Analisis Litbang ”Kompas”: Mengelola Defisit Anggaran di Bawah 3 Persen
Bayangan ketidakpastian dengan meningkatnya risiko ekonomi global menjadi tantangan mengelola defisit anggaran. APBN harus didesain fleksibel, tetapi harus diprioritaskan pada urusan yang mendesak untuk dikerjakan.
Oleh
Gianie
·4 menit baca
Pengelolaan keuangan negara di tahun 2023 di tengah kondisi ekonomi yang suram menghadapi tantangan yang tidak mudah. Undang-undang mensyaratkan defisit anggaran tahun ini harus kembali di bawah 3 persen dari produk domestik bruto. Namun, dengan stagflasi yang membayangi, keuangan negara tentu akan terdampak.

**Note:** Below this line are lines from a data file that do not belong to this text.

Lemma demo_vfs_wf : vfs_wf demo_vfs.
Proof.
  assert (forall k xs, list_view (vlinks demo_vfs) k = Some xs -> k = SInodes 0 /\ xs = []) as Hone.
  { intros [| | | | | |[|sb]| | | |] xs; simpl; try done. by intros [= <-]. }
  split.
  - apply demo_vfs_sized.
  - split.
    + intros h1 h2 xs ys n [-> _]%Hone [-> _]%Hone. done.
    + intros h xs [_ ->]%Hone. constructor.
    + intros h xs n [_ ->]%Hone ?%elem_of_nil. done.
  - intros h k xs _ [_ ->]%Hone. apply not_elem_of_nil.
  - intros i _. split; [by left|]. intros h xs [_ ->]%Hone. apply not_elem_of_nil.
  - intros b x Hb. unfold demo_vfs in Hb. cbn [sbs] in Hb. apply lookup_singleton_Some in Hb as [<- <-]. by eexists.
Qed.

Lemma vfs_new_inode_first_fit_witness :
  exists s' o, vfs_new_inode demo_vfs 0 S_IFREG = Ok (s', o) /\
    (forall i, o = Some i -> list_view (vlinks s') (SInodes 0) = Some [SbNode i]).
Proof.
  destruct (vfs_new_inode_first_fit demo_vfs 0 (SuperBlock [47] 0 None None) S_IFREG [] demo_vfs_wf) as (s' & o & H & Ho);
    [reflexivity..|].
  exists s', o. split; [exact H|]. intros i ->. apply Ho.
Defined.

Anggaran negara terbebani selama pandemi. Di tahun pertama pandemi Covid-19, pemerintah melakukan perubahan Anggaran Pendapatan dan Belanja Negara (APBN) 2020 untuk mengakomodasi situasi krisis. Penyesuaian harus dilakukan karena perekonomian melambat.

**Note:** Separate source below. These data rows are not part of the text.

(* ===== verification/Syscall.v ===== *)
(** * User programs over system calls

    The socket programs of the repository are sequences of calls of the C
    library with control flow between them.  A program is a value of the
    inductive free monad [prog]; a kernel answers its calls; [run] executes a
    program against a kernel and returns how it ended and the trace of its calls.
    The class [SocketKernel] states what the programs may rely on: the
    documented behaviour of descriptors and of [read].  [scripted] is a kernel
    that has it. *)
From Stdlib Require Import ZArith Lia String Ascii.
From stdpp Require Import base numbers list option gmap.
From S2P Require Import Prelude.

Open Scope Z_scope.

(** ** Programs *)

(** A program over the calls [E] that returns an [A]: it returns, calls
    [exit], leaves the language, or makes a call and goes on with the answer. *)
Inductive prog {E : Type} (ans : E -> Type) (A : Type) : Type :=
  | Ret (a : A)
  | Exit (code : Z)
  | Fault (f : fault)
  | Call (c : E) (k : ans c -> prog ans A).
Arguments Ret {E ans A} _.
Arguments Exit {E ans A} _.
Arguments Fault {E ans A} _.
Arguments Call {E ans A} _ _.

Fixpoint bind_prog {E} {ans : E -> Type} {A B} (g : A -> prog ans B) (p : prog ans A) : prog ans B :=
  match p with
  | Ret a => g a
  | Exit code => Exit code
  | Fault f => Fault f
  | Call c k => Call c (fun a => bind_prog g (k a))
  end.

#[export] Instance prog_ret {E} {ans : E -> Type} : MRet (prog ans) := fun A a => Ret a.
#[export] Instance prog_bind {E} {ans : E -> Type} : MBind (prog ans) := fun A B g p => bind_prog g p.

(** One call. *)
Definition call {E} {ans : E -> Type} (c : E) : prog ans (ans c) := Call c Ret.

(** A computation without calls. *)
Definition lift {E} {ans : E -> Type} {A} (m : exec A) : prog ans A :=
  match m with Ok a => Ret a | Crash f => Fault f end.

(** ** Kernels and executions *)

Record kernel {E : Type} (ans : E -> Type) := Kernel {
  kst : Type;
  kcall : kst -> forall c : E, ans c * kst
}.
Arguments Kernel {E ans} _ _.
Arguments kst {E ans} _.
Arguments kcall {E ans} _ _ _.

Inductive outcome (A : Type) := Returned (a : A) | Exited (code : Z) | Faulted (f : fault).
Arguments Returned {A} _.
Arguments Exited {A} _.
Arguments Faulted {A} _.

(** A call with its answer. *)
Definition event {E : Type} (ans : E -> Type) : Type := {c : E & ans c}.

Fixpoint run {E} {ans : E -> Type} {A} (K : kernel ans) (p : prog ans A) (s : kst K) :
    outcome A * list (event ans) * kst K :=
  match p with
  | Ret a => (Returned a, [], s)
  | Exit code => (Exited code, [], s)
  | Fault f => (Faulted f, [], s)
  | Call c k =>
    let '(a, s1) := kcall K s c in
    let '(o, t, s2) := run K (k a) s1 in
    (o, existT c a :: t, s2)
  end.

(** [ends K p s Q]: the execution of [p] from [s] ends as [Q] says. *)
Definition ends {E} {ans : E -> Type} {A} (K : kernel ans) (p : prog ans A) (s : kst K)
    (Q : outcome A -> list (event ans) -> kst K -> Prop) : Prop :=
  let '(o, t, s') := run K p s in Q o t s'.

Section ends.
Context {E : Type} {ans : E -> Type} (K : kernel ans).

Lemma ends_ret {A} (a : A) s Q : Q (Returned a) [] s -> ends K (Ret a) s Q.
Proof. done. Qed.

Lemma ends_exit {A} code s (Q : outcome A -> _ -> _ -> Prop) : Q (Exited code) [] s -> ends K (Exit code) s Q.
Proof. done. Qed.

Lemma ends_fault {A} f s (Q : outcome A -> _ -> _ -> Prop) : Q (Faulted f) [] s -> ends K (Fault f) s Q.
Proof. done. Qed.

Lemma ends_call {A} c (k : ans c -> prog ans A) s Q :
  (forall a s', kcall K s c = (a, s') -> ends K (k a) s' (fun o t s2 => Q o (existT c a :: t) s2)) ->
  ends K (Call c k) s Q.
Proof.
  unfold ends. cbn [run]. destruct (kcall K s c) as [a s'] eqn:Hc. intros H. specialize (H a s' eq_refl).
  destruct (run K (k a) s') as [[o t] s2]. done.
Qed.

Lemma ends_bind {A B} (p : prog ans A) (g : A -> prog ans B) s Q :
  ends K p s (fun o t s' =>
    match o with
    | Returned a => ends K (g a) s' (fun o2 t2 s2 => Q o2 (t ++ t2) s2)
    | Exited code => Q (Exited code) t s'
    | Faulted f => Q (Faulted f) t s'
    end) ->
  ends K (p ≫= g) s Q.
Proof.
  unfold mbind, prog_bind. revert s Q. induction p as [a|code|f|c k IH]; intros s Q; [done..|]. intros H.
  apply ends_call. intros a s' Hc. apply IH. unfold ends in H |- *. cbn [run] in H. rewrite Hc in H.
  by destruct (run K (k a) s') as [[[a'|code|f] t] s2].
Qed.

Lemma ends_mono {A} (p : prog ans A) s (Q R : outcome A -> _ -> _ -> Prop) :
  ends K p s Q -> (forall o t s', Q o t s' -> R o t s') -> ends K p s R.
Proof. unfold ends. intros H Hi. destruct (run K p s) as [[o t] s']. by apply Hi. Qed.

Lemma ends_run {A} (p : prog ans A) s Q o t s' : ends K p s Q -> run K p s = (o, t, s') -> Q o t s'.
Proof. unfold ends. intros H Hr. by rewrite Hr in H. Qed.
End ends.

(** ** Socket calls *)

Record sockaddr_in := SockaddrIn { sin_family : Z; sin_port : Z; sin_addr : Z }.

(** An argument of [printf]; [ARatio] is a floating-point quotient, kept as its
    two numbers.  Formats are kept without their newlines. *)
Inductive arg := AInt (z : Z) | AStr (s : string) | ABytes (l : list Z) | AAddr (ip : Z) | ARatio (num den : Z).

Inductive syscall :=
  | Socket (domain type protocol : Z)
  | Setsockopt (fd level optname val : Z)
  | Bind (fd : Z) (addr : sockaddr_in)
  | Listen (fd backlog : Z)
  | Accept (fd : Z)
  | Connect (fd : Z) (addr : sockaddr_in)
  | Read (fd count : Z)
  | Write (fd : Z) (data : list Z)
  | Close (fd : Z)
  | Tcp_info (fd : Z)
  | Ioctl_ifindex (fd : Z) (name : list Z)
  | Bind_ll (fd ifindex protocol : Z)
  | Sendto (fd : Z) (frame : list Z) (ifindex : Z)
  | Signal (signum : Z)
  | Alarm (seconds : Z)
  | Sleep (seconds : Z)
  | Gettimeofday
  | Printf (fmt : string) (args : list arg)
  | Perror (msg : string).

(** What a call gives back: [accept] a descriptor and the peer's address,
    [read] the number of bytes and the bytes, [getsockopt] of [TCP_INFO] the
    state when it succeeds, [ioctl] of [SIOCGIFINDEX] the index of the interface
    when it succeeds, [gettimeofday] seconds and microseconds. *)
Definition answer (c : syscall) : Type :=
  match c with
  | Accept _ => Z * (Z * Z)
  | Read _ _ => Z * list Z
  | Tcp_info _ | Ioctl_ifindex _ _ => option Z
  | Gettimeofday => Z * Z
  | Signal _ | Sleep _ | Printf _ _ | Perror _ => unit
  | _ => Z
  end.

Abbreviation sockprog := (prog answer).

(** ** What a trace shows *)

(** The bytes of a C string literal, without the terminator. *)
Definition bytes (str : string) : list Z := Z.of_N ∘ N_of_ascii <$> list_ascii_of_string str.

Definition printed_by (e : event answer) : list (string * list arg) :=
  match e with existT (Printf fmt args) _ => [(fmt, args)] | _ => [] end.
Definition printed (t : list (event answer)) : list (string * list arg) := t ≫= printed_by.

Definition read_by (e : event answer) : list (Z * list Z) :=
  match e with existT (Read _ _) a => [a] | _ => [] end.
Definition reads (t : list (event answer)) : list (Z * list Z) := t ≫= read_by.

Definition written_by (e : event answer) : list (Z * list Z) :=
  match e with existT (Write fd data) _ => [(fd, data)] | _ => [] end.
Definition writes (t : list (event answer)) : list (Z * list Z) := t ≫= written_by.

(** The byte strings printed. *)
Definition text_of (a : arg) : list (list Z) := match a with ABytes l => [l] | _ => [] end.
Definition texts (t : list (event answer)) : list (list Z) := printed t ≫= fun l => snd l ≫= text_of.

Definition sent_by (e : event answer) : list (list Z) :=
  match e with existT (Sendto _ frame _) _ => [frame] | _ => [] end.
Definition frames (t : list (event answer)) : list (list Z) := t ≫= sent_by.

Definition alarms_by (e : event answer) : list Z :=
  match e with existT (Alarm n) _ => [n] | _ => [] end.
Definition alarms (t : list (event answer)) : list Z := t ≫= alarms_by.

Definition closed_by (e : event answer) : list Z :=
  match e with existT (Close fd) _ => [fd] | _ => [] end.
Definition closes (t : list (event answer)) : list Z := t ≫= closed_by.

(** ** What a kernel promises *)

Section laws.
(** A descriptor just returned by [socket] or [accept]. *)
Definition opened (fd : Z) : gset Z := if fd <? 0 then ∅ else {[fd]}.

(** The open descriptors after a call. *)
Definition fds_after (c : syscall) : answer c -> gset Z -> gset Z :=
  match c with
  | Socket _ _ _ => fun fd O => opened fd ∪ O
  | Accept _ => fun a O => opened (fst a) ∪ O
  | Close fd => fun _ O => O ∖ {[fd]}
  | _ => fun _ O => O
  end.

(** Answers a call may give when [O] are the open descriptors: a new
    descriptor is not open yet, and [read] stores at most [count] bytes. *)
Definition answer_ok (c : syscall) : answer c -> gset Z -> Prop :=
  match c with
  | Socket _ _ _ => fun fd O => fd ∉ O
  | Accept _ => fun a O => fst a ∉ O
  | Read _ count => fun a _ => fst a <= count /\ (0 < fst a -> Z.of_nat (length (snd a)) = fst a)
  | _ => fun _ _ => True
  end.
End laws.

Class SocketKernel (K : kernel answer) := {
  kopen : kst K -> gset Z;
  kcall_answer s c : answer_ok c (fst (kcall K s c)) (kopen s);
  kcall_fds s c : kopen (snd (kcall K s c)) = fds_after c (fst (kcall K s c)) (kopen s)
}.

(** Closing the descriptor that was opened last restores the table, also when
    opening it failed. *)
Lemma close_opened fd (O : gset Z) : fd ∉ O -> (opened fd ∪ O) ∖ {[fd]} = O.
Proof. intros H. apply set_eq. intros x. unfold opened. destruct (fd <? 0); set_solver. Qed.

Lemma opened_failed fd (O : gset Z) : (fd <? 0) = true -> opened fd ∪ O = O.
Proof. unfold opened. intros ->. apply set_eq. set_solver. Qed.

(** ** Buffers *)

(** An automatic array of [n] bytes holds what the stack held. *)
Definition stack_buf (junk : nat -> Z) (n : nat) : list Z := junk <$> seq 0 n.

(** [read] and [recv] overwrite the first bytes. *)
Definition fill_buf (buf data : list Z) : list Z := data ++ drop (length data) buf.

(** The string a [%s] prints from an array. *)
Fixpoint c_string (buf : list Z) : exec (list Z) :=
  match buf with
  | [] => Crash OutOfBounds
  | b :: buf' => if b =? 0 then Ok [] else s ← c_string buf'; Ok (b :: s)
  end.

(** Bytes up to the first zero. *)
Fixpoint upto_nul (l : list Z) : list Z :=
  match l with [] => [] | b :: l' => if b =? 0 then [] else b :: upto_nul l' end.

(** The strings to be shown for the messages read: up to the first zero of
    every message that is not empty. *)
Definition shown (rs : list (Z * list Z)) : list (list Z) :=
  rs ≫= fun r => if 0 <? fst r then [upto_nul (snd r)] else [].

(** [buf[n] = '\0'] after [n] bytes were read, then the string in [buf]. *)
Definition terminated (buf data : list Z) (n : Z) : exec (list Z) :=
  buf' ← arr_set (fill_buf buf data) n 0; c_string buf'.

Lemma length_stack_buf junk n : length (stack_buf junk n) = n.
Proof. unfold stack_buf. by rewrite length_fmap, length_seq. Qed.

Lemma c_string_upto data rest : c_string (data ++ 0 :: rest) = Ok (upto_nul data).
Proof.
  induction data as [|b data IH]; [done|]. cbn [app c_string upto_nul]. destruct (b =? 0); [done|]. by rewrite IH.
Qed.

Lemma length_fill_buf buf data : (length data <= length buf)%nat -> length (fill_buf buf data) = length buf.
Proof. intros. unfold fill_buf. rewrite length_app, length_drop. lia. Qed.

Lemma terminated_small buf data n :
  Z.of_nat (length data) = n -> n < Z.of_nat (length buf) -> terminated buf data n = Ok (upto_nul data).
Proof.
  intros Hn Hb. unfold terminated. rewrite arr_set_ok by (rewrite length_fill_buf; lia). cbn [mbind exec_bind].
  unfold fill_buf. rewrite insert_app_r_alt by lia. replace (Z.to_nat n - length data)%nat with 0%nat by lia.
  destruct (drop (length data) buf) as [|x l] eqn:Hd; [|apply c_string_upto].
  apply (f_equal length) in Hd. rewrite length_drop in Hd. cbn in Hd. lia.
Qed.

(** Reading as many bytes as the array has leaves no room for the terminator. *)
Lemma terminated_full buf data n :
  Z.of_nat (length data) = n -> Z.of_nat (length buf) = n -> terminated buf data n = Crash OutOfBounds.
Proof.
  intros Hn Hb. unfold terminated, arr_set. rewrite length_fill_buf by lia. rewrite Hb.
  destruct (Z.ltb_spec n n); [lia|]. by rewrite andb_false_r.
Qed.

(** ** A kernel with a script

    Descriptors are numbered upwards; whether calls succeed and what is read
    come from the script. *)
Record script := Script {
  s_fds : gset nat;
  s_next : nat;
  s_ok : bool;             (* [socket], [bind], [listen], [connect], [accept] succeed *)
  s_input : list Z;        (* bytes waiting to be read *)
  s_state : option Z;      (* the TCP state reported *)
  s_clock : Z
}.

Definition script_fd (s : script) : Z * script :=
  if s_ok s && bool_decide (s_next s ∉ s_fds s) then
    (Z.of_nat (s_next s), Script ({[s_next s]} ∪ s_fds s) (S (s_next s)) (s_ok s) (s_input s) (s_state s) (s_clock s))
  else (-1, s).

Definition scripted_call (s : script) (c : syscall) : answer c * script :=
  match c return answer c * script with
  | Socket _ _ _ => script_fd s
  | Accept _ => ((fst (script_fd s), (16777343, 40975)), snd (script_fd s))
  | Bind _ _ | Listen _ _ | Connect _ _ => ((if s_ok s then 0 else -1), s)
  | Setsockopt _ _ _ _ => (0, s)
  | Read _ count =>
    let data := take (Z.to_nat count) (s_input s) in
    ((if 0 <=? count then Z.of_nat (length data) else count, data),
     Script (s_fds s) (s_next s) (s_ok s) (drop (Z.to_nat count) (s_input s)) (s_state s) (s_clock s))
  | Write _ data => (Z.of_nat (length data), s)
  | Close fd =>
    (0, if 0 <=? fd then Script (s_fds s ∖ {[Z.to_nat fd]}) (s_next s) (s_ok s) (s_input s) (s_state s) (s_clock s) else s)
  | Tcp_info _ | Ioctl_ifindex _ _ => (s_state s, s)
  | Bind_ll _ _ _ | Alarm _ => (0, s)
  | Sendto _ frame _ => (Z.of_nat (length frame), s)
  | Gettimeofday => ((s_clock s, 0), s)
  | Sleep n => (tt, Script (s_fds s) (s_next s) (s_ok s) (s_input s) (s_state s) (s_clock s + n))
  | Signal _ | Printf _ _ | Perror _ => (tt, s)
  end.

Definition scripted : kernel answer := Kernel script scripted_call.

Definition script_open (s : script) : gset Z := set_map Z.of_nat (s_fds s).

Lemma script_open_close X (fd : Z) : 0 <= fd ->
  set_map (D := gset Z) Z.of_nat (X ∖ {[Z.to_nat fd]} : gset nat) = set_map Z.of_nat X ∖ {[fd]}.
Proof.
  intros Hfd. apply set_eq. intros x. rewrite elem_of_difference, !elem_of_map. setoid_rewrite elem_of_difference.
  setoid_rewrite elem_of_singleton. split.
  - intros (n & -> & Hn & Hne). split; [by eauto|]. lia.
  - intros ((n & -> & Hn) & Hne). exists n. repeat split; [done|lia].
Qed.

Lemma script_fd_fresh s : fst (script_fd s) ∉ script_open s.
Proof.
  unfold script_fd, script_open. rewrite elem_of_map. intros (n & Hn & Hin).
  case_match eqn:H; cbn in Hn; [|lia]. apply andb_prop in H as [_ H].
  apply bool_decide_eq_true in H. apply Nat2Z.inj in Hn. by subst.
Qed.

Lemma script_fd_open s : script_open (snd (script_fd s)) = opened (fst (script_fd s)) ∪ script_open s.
Proof.
  unfold script_fd, script_open, opened. case_match; cbn; [|apply set_eq; set_solver].
  destruct (Z.ltb_spec (Z.of_nat (s_next s)) 0); [lia|]. by rewrite set_map_union_L, set_map_singleton_L.
Qed.

#[export] Program Instance scripted_kernel : SocketKernel scripted := {| kopen := script_open |}.
Next Obligation.
  intros s c. destruct c; cbn; try done; try apply script_fd_fresh.
  destruct (Z.leb_spec 0 count); cbn; rewrite length_take; split; lia.
Qed.
Next Obligation.
  intros s c. destruct c; cbn; try done; try apply script_fd_open.
  destruct (Z.leb_spec 0 fd); [by apply script_open_close|]. unfold script_open. apply set_eq. intros x.
  rewrite elem_of_difference, elem_of_map, elem_of_singleton. split; [|naive_solver]. intros (n & -> & ?). naive_solver lia.
Qed.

Dampaknya, penerimaan negara tersendat, sementara pemerintah memerlukan dana besar untuk penanganan Covid-19 dan pemulihan ekonomi nasional.
APBN 2020 mengalami perubahan. Semula, target pendapatan negara ditetapkan sebesar Rp 2.233,2 triliun, sedangkan target belanja negara sebesar Rp 2.540,4 triliun. Defisit anggaran hanya Rp 307,2 triliun atau 1,76 persen dari PDB.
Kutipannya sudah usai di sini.